Hello neccoboy and welcome to cloudy nights.
First there is a rule of thumb called the chromatic abberation ratio, here is a chart.
In general green is good, yellow is tolerable and red has problems.
To find it, change the aperture of the scope to inches, then divide the f ratio by that.
For example a 90mm f.5.6 is 5.6 / (90/25.4) = 1.58
The 80 7.5 = 7.5/(80/25.4) = 2.38.
Now that being said ...
There are lots of variables in this number.
In general CA becomes more of an issue when the power of the scope is rasied.
If you are using low power on dim objects it is not a problem.
Where it becomes bothersome is if you want to look at planets, or split double stars.
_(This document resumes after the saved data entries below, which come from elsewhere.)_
(* ===== verification/TcpOpt.v ===== *)
(** * TCP options of a received segment (src/stack/serval_tcp_input.c lines
    2209-2362, include/serval/platform.h lines 142-193)

    The parser works on the bytes that follow the header, of which the first
    [length] are options; what comes after them is the data.  The machine is a
    little-endian one. *)
From S2P Require Import Prelude SalHdr TcpSock TcpOut.
Local Open Scope Z_scope.

Definition TCPOPT_TIMESTAMP : Z := 8.
Definition TCPOPT_COOKIE : Z := 253.
Definition TCPOLEN_TIMESTAMP : Z := 10.
Definition TCPOLEN_COOKIE_MIN : Z := 10.
Definition TCPOLEN_COOKIE_MAX : Z := 18.

Record serval_tcp_options_received := TcpOptionsReceived {
  saw_tstamp : bool; tstamp_ok : bool; rcv_tsval : Z; rcv_tsecr : Z;
  wscale_ok : bool; opt_snd_wscale : Z;
  user_mss : Z; mss_clamp : Z; cookie_plus : Z;
}.

(** [__get_unaligned_cpu16] and [__get_unaligned_cpu32] read the bytes in the
    order of the machine, and the functions named after the network's order
    call them. *)
Definition __get_unaligned_cpu16 (d : list Z) (off : nat) : outcome Z :=
  a ← rd8 d off; b ← rd8 d (S off); Ok (a + 256 * b).
Definition __get_unaligned_cpu32 (d : list Z) (off : nat) : outcome Z :=
  a ← __get_unaligned_cpu16 d off; b ← __get_unaligned_cpu16 d (S (S off)); Ok (a + 65536 * b).
Definition get_unaligned_be16 := __get_unaligned_cpu16.
Definition get_unaligned_be32 := __get_unaligned_cpu32.

Section Opt.
Context `{TcpEnv}.
Implicit Types (rx : serval_tcp_options_received) (d : list Z).

Definition take_mss (in_mss : Z) rx : serval_tcp_options_received :=
  if in_mss =? 0 then rx
  else rx {{ mss_clamp := if negb (user_mss rx =? 0) && (user_mss rx <? in_mss)
                          then user_mss rx else in_mss }}.
(** One option; [off] is behind its size. *)
Definition parse_option d (off : nat) (opcode opsize : Z) (syn estab : bool) rx
  : outcome serval_tcp_options_received :=
  if opcode =? TCPOPT_MSS then
    if (opsize =? TCPOLEN_MSS) && syn && negb estab
    then in_mss ← get_unaligned_be16 d off; Ok (take_mss in_mss rx) else Ok rx
  else if opcode =? TCPOPT_WINDOW then
    if (opsize =? TCPOLEN_WINDOW) && syn && negb estab && window_scaling
    then ws ← rd8 d off; Ok (rx {{ wscale_ok := true; opt_snd_wscale := Z.min ws 14 }}) else Ok rx
  else if opcode =? TCPOPT_TIMESTAMP then
    if (opsize =? TCPOLEN_TIMESTAMP) &&
       ((estab && tstamp_ok rx) || (negb estab && tcp_timestamps))
    then
      tsval ← get_unaligned_be32 d off; tsecr ← get_unaligned_be32 d (4 + off);
      Ok (rx {{ saw_tstamp := true; rcv_tsval := tsval; rcv_tsecr := tsecr }})
    else Ok rx
  else if opcode =? TCPOPT_COOKIE then
    if (TCPOLEN_COOKIE_MIN <=? opsize) && (opsize <=? TCPOLEN_COOKIE_MAX) && Z.even opsize
    then Ok (rx {{ cookie_plus := opsize }}) else Ok rx
  else Ok rx.
Fixpoint parse_loop (fuel : nat) d (off : nat) (length : Z) (syn estab : bool) rx
  : outcome serval_tcp_options_received :=
  if length <=? 0 then Ok rx
  else
    match fuel with
    | O => NoFuel
    | S fuel =>
        opcode ← rd8 d off;
        if opcode =? TCPOPT_EOL then Ok rx
        else if opcode =? TCPOPT_NOP then parse_loop fuel d (S off) (length - 1) syn estab rx
        else
          opsize ← rd8 d (S off);
          if (opsize <? 2) || (length <? opsize) then Ok rx
          else
            rx ← parse_option d (S (S off)) opcode opsize syn estab rx;
            parse_loop fuel d (Z.to_nat opsize + off) (length - opsize) syn estab rx
    end.
Definition serval_tcp_parse_options (doff : Z) d (syn estab : bool) rx
  : outcome serval_tcp_options_received :=
  let length := 4 * doff - TCP_HLEN in
  parse_loop (Z.to_nat length) d 0 length syn estab (rx {{ saw_tstamp := false }}).

(** The option as other stacks write it, compared as a word. *)
Definition serval_tcp_parse_aligned_timestamp d rx
  : outcome (serval_tcp_options_received * bool) :=
  w ← rd_bytes d 0 4;
  if bool_decide (w = [TCPOPT_NOP; TCPOPT_NOP; TCPOPT_TIMESTAMP; TCPOLEN_TIMESTAMP]) then
    tsval ← rd_bytes d 4 4; tsecr ← rd_bytes d 8 4;
    Ok (rx {{ saw_tstamp := true; rcv_tsval := of_be32 tsval; rcv_tsecr := of_be32 tsecr }}, true)
  else Ok (rx, false).

(** ** Theorems *)

(** The parser ends, and reads at most one byte behind the options. *)
Lemma opt_rd8_ok d off : (off < length d)%nat -> exists b, rd8 d off = Ok b.
Proof. intros [b Hb]%lookup_lt_is_Some. exists b. unfold rd8. by rewrite Hb. Qed.
Lemma cpu16_ok d off : (off + 1 < length d)%nat -> exists b, __get_unaligned_cpu16 d off = Ok b.
Proof.
  intros. unfold __get_unaligned_cpu16. destruct (opt_rd8_ok d off) as [a ->]; [lia|]. simpl.
  destruct (opt_rd8_ok d (S off)) as [b ->]; [lia|]. simpl. eauto.
Qed.
Lemma cpu32_ok d off : (off + 3 < length d)%nat -> exists b, __get_unaligned_cpu32 d off = Ok b.
Proof.
  intros. unfold __get_unaligned_cpu32. destruct (cpu16_ok d off) as [a ->]; [lia|]. simpl.
  destruct (cpu16_ok d (S (S off))) as [b ->]; [lia|]. simpl. eauto.
Qed.
Lemma parse_option_ok d off opcode opsize syn estab rx :
  2 <= opsize -> (Z.of_nat off + opsize - 2 <= Z.of_nat (length d)) ->
  exists rx', parse_option d off opcode opsize syn estab rx = Ok rx'.
Proof.
  intros. unfold parse_option, get_unaligned_be16, get_unaligned_be32.
  destruct (opcode =? TCPOPT_MSS).
  { destruct (Z.eqb_spec opsize TCPOLEN_MSS) as [->|]; [|by eauto]. unfold TCPOLEN_MSS in *.
    destruct (cpu16_ok d off) as [m ->]; [lia|]. destruct (_ && _); simpl; eauto. }
  destruct (opcode =? TCPOPT_WINDOW).
  { destruct (Z.eqb_spec opsize TCPOLEN_WINDOW) as [->|]; [|by eauto]. unfold TCPOLEN_WINDOW in *.
    destruct (opt_rd8_ok d off) as [m ->]; [lia|]. destruct (_ && _); simpl; eauto. }
  destruct (opcode =? TCPOPT_TIMESTAMP).
  { destruct (Z.eqb_spec opsize TCPOLEN_TIMESTAMP) as [->|]; [|by eauto]. unfold TCPOLEN_TIMESTAMP in *.
    destruct (cpu32_ok d off) as [m ->]; [lia|]. destruct (cpu32_ok d (4 + off)) as [m' Hm']; [lia|].
    destruct (_ && _); [|by eauto]. simpl in *. rewrite Hm'. simpl. eauto. }
  repeat case_match; eauto.
Qed.
Lemma parse_loop_ok fuel d off len syn estab rx :
  len <= Z.of_nat fuel -> Z.of_nat off + len < Z.of_nat (length d) ->
  Forall (fun b => 0 <= b) d ->
  exists rx', parse_loop fuel d off len syn estab rx = Ok rx'.
Proof.
  intros Hf Hl Hd. revert off len rx Hf Hl. induction fuel as [|fuel IH]; intros off len rx Hf Hl; simpl;
    (destruct (Z.leb_spec len 0); [by eauto|]); [lia|].
  destruct (opt_rd8_ok d off) as [op ->]; [lia|]. simpl.
  destruct (op =? TCPOPT_EOL); [by eauto|].
  destruct (op =? TCPOPT_NOP); [apply IH; lia|].
  destruct (opt_rd8_ok d (S off)) as [sz ->]; [lia|]. simpl.
  destruct (Z.ltb_spec sz 2), (Z.ltb_spec len sz); simpl; eauto.
  destruct (parse_option_ok d (S (S off)) op sz syn estab rx) as [rx' ->]; [lia|lia|]. simpl.
  apply IH; lia.
Qed.

(** The two words that options take. *)
Lemma lor_low k m n : 0 <= n -> 0 <= m < 2 ^ n -> Z.lor (k * 2 ^ n) m = k * 2 ^ n + m.
Proof.
  intros. assert (Hd : Z.land (k * 2 ^ n) m = 0).
  { apply Z.bits_inj'. intros i ?. rewrite Z.land_spec, Z.bits_0.
    destruct (decide (i < n)); [by rewrite Z.mul_pow2_bits_low|].
    rewrite <- (Z.mod_small m (2 ^ n)), Z.mod_pow2_bits_high, andb_false_r by lia. done. }
  by rewrite Z.add_nocarry_lxor, Z.lxor_lor.
Qed.
Lemma be32_bytes (a b c d : Z) :
  0 <= a < 256 -> 0 <= b < 256 -> 0 <= c < 256 -> 0 <= d < 256 ->
  be32 (((a * 256 + b) * 256 + c) * 256 + d) = [a; b; c; d].
Proof.
  intros. unfold be32. change 255 with (Z.ones 8). rewrite !Z.land_ones, !Z.shiftr_div_pow2 by lia.
  change (2 ^ 24) with 16777216. change (2 ^ 16) with 65536. change (2 ^ 8) with 256.
  repeat f_equal; Z.to_euclidean_division_equations; lia.
Qed.
Lemma mss_word m : 0 <= m < 2 ^ 16 ->
  be32 (Z.lor (Z.lor (Z.shiftl TCPOPT_MSS 24) (Z.shiftl TCPOLEN_MSS 16)) m) =
  [TCPOPT_MSS; TCPOLEN_MSS; m / 256; m mod 256].
Proof.
  intros Hm. change (Z.lor (Z.shiftl TCPOPT_MSS 24) (Z.shiftl TCPOLEN_MSS 16)) with (516 * 2 ^ 16).
  rewrite lor_low by lia. rewrite <- be32_bytes by (unfold TCPOPT_MSS, TCPOLEN_MSS; Z.to_euclidean_division_equations; lia).
  f_equal. unfold TCPOPT_MSS, TCPOLEN_MSS. pose proof (Z_div_mod_eq_full m 256). lia.
Qed.
Lemma wscale_word ws : 0 <= ws < 256 ->
  be32 (Z.lor (Z.lor (Z.lor (Z.shiftl TCPOPT_NOP 24) (Z.shiftl TCPOPT_WINDOW 16))
                     (Z.shiftl TCPOLEN_WINDOW 8)) ws) = [TCPOPT_NOP; TCPOPT_WINDOW; TCPOLEN_WINDOW; ws].
Proof.
  intros Hw. change (Z.lor (Z.lor _ _) (Z.shiftl TCPOLEN_WINDOW 8)) with (66307 * 2 ^ 8).
  rewrite lor_low by lia. rewrite <- be32_bytes by (unfold TCPOPT_NOP, TCPOPT_WINDOW, TCPOLEN_WINDOW; lia).
  f_equal.
Qed.
(** The bytes of a 16-bit value exchanged. *)
Definition swap16 (m : Z) : Z := m / 256 + 256 * (m mod 256).

End Opt.

(** C28 (roundtrip): parsing the options of a SYN that this stack wrote gives back
    the window scale, but the segment size with its two bytes exchanged: the
    functions that read big-endian values in the user-level build read them in
    the order of the machine. *)
Theorem syn_options_parsed `{H : TcpEnv} t rx rest :
  0 < advmss t < 2 ^ 16 -> 0 <= rcv_wscale t <= 14 -> window_scaling = true -> user_mss rx = 0 ->
  let '(o, size) := serval_tcp_syn_options t in
  serval_tcp_parse_options ((size + TCP_HLEN) / 4) (serval_tcp_options_write o ++ rest) true false rx =
  Ok (rx {{ saw_tstamp := false; mss_clamp := swap16 (advmss t);
            wscale_ok := true; opt_snd_wscale := rcv_wscale t }}).
Proof.
  intros Hm Hws Hsc Hu. unfold serval_tcp_syn_options, serval_tcp_advertise_mss. rewrite Hsc.
  unfold u16. rewrite Z.mod_small by lia. set (o := add_wscale _ _).
  assert (Ho : serval_tcp_options_write o =
    [TCPOPT_MSS; TCPOLEN_MSS; advmss t / 256; advmss t mod 256;
     TCPOPT_NOP; TCPOPT_WINDOW; TCPOLEN_WINDOW; rcv_wscale t]).
  { unfold serval_tcp_options_write. change (opt_mss o) with (advmss t).
    change (opt_ws o) with (rcv_wscale t). replace (advmss t =? 0) with false by lia.
    replace (Z.land OPTION_WSCALE (opt_options o) =? 0) with false by done.
    rewrite mss_word, wscale_word by lia. done. }
  rewrite Ho. clearbody o. clear Ho o.
  assert (Hsw : (advmss t / 256 + 256 * (advmss t mod 256) =? 0) = false).
  { apply Z.eqb_neq. pose proof (Z_div_mod_eq_full (advmss t) 256).
    pose proof (Z.mod_pos_bound (advmss t) 256). lia. }
  unfold serval_tcp_parse_options.
  lazymatch goal with |- context [4 * ?x - TCP_HLEN] => change (4 * x - TCP_HLEN) with 8 end.
  set (d := _ ++ rest). set (rx1 := rx {{ saw_tstamp := false }}).
  set (m := advmss t / 256 + 256 * (advmss t mod 256)) in *.
  transitivity (parse_loop 7 d 4 4 true false (take_mss m rx1)); [reflexivity|].
  assert (Htm : take_mss m rx1 = rx1 {{ mss_clamp := m }}).
  { unfold take_mss. rewrite Hsw. change (user_mss rx1) with (user_mss rx). by rewrite Hu. }
  rewrite Htm. transitivity (parse_loop 6 d 5 3 true false (rx1 {{ mss_clamp := m }})); [reflexivity|].
  rewrite <- (Z.min_l (rcv_wscale t) 14) by lia. destruct H. cbn in Hsc. subst. reflexivity.
Qed.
For planets, I would not go lower than 2 on the chart.
I also find that the moon can tolerate higher CA and not have details washed out.
One issue to be raised is that both of the scopes your are looking at are sourced directly from China.
I know just about all scopes come from China, but if there is an issue with yours, you are going to
be out of luck. I bought some electornics accidently through ebay directly from China and the thing did not
work. After rounds of useless help from the help desk I asked for a refund, and shipping the thing back
was more that the item was worth, so I just threw it away.
Do you have dark skies? If you don't, viewing many DSO's is going to be underwhelming.
Only a hand full of brighter ones will be available to you. And in order to get good views,
the more aperture the better. In general 100-120mm for a refractor is the sweet spot.
where price, performance, and portablility are optimized for visual.
For AP most people start out with a small ED refractor.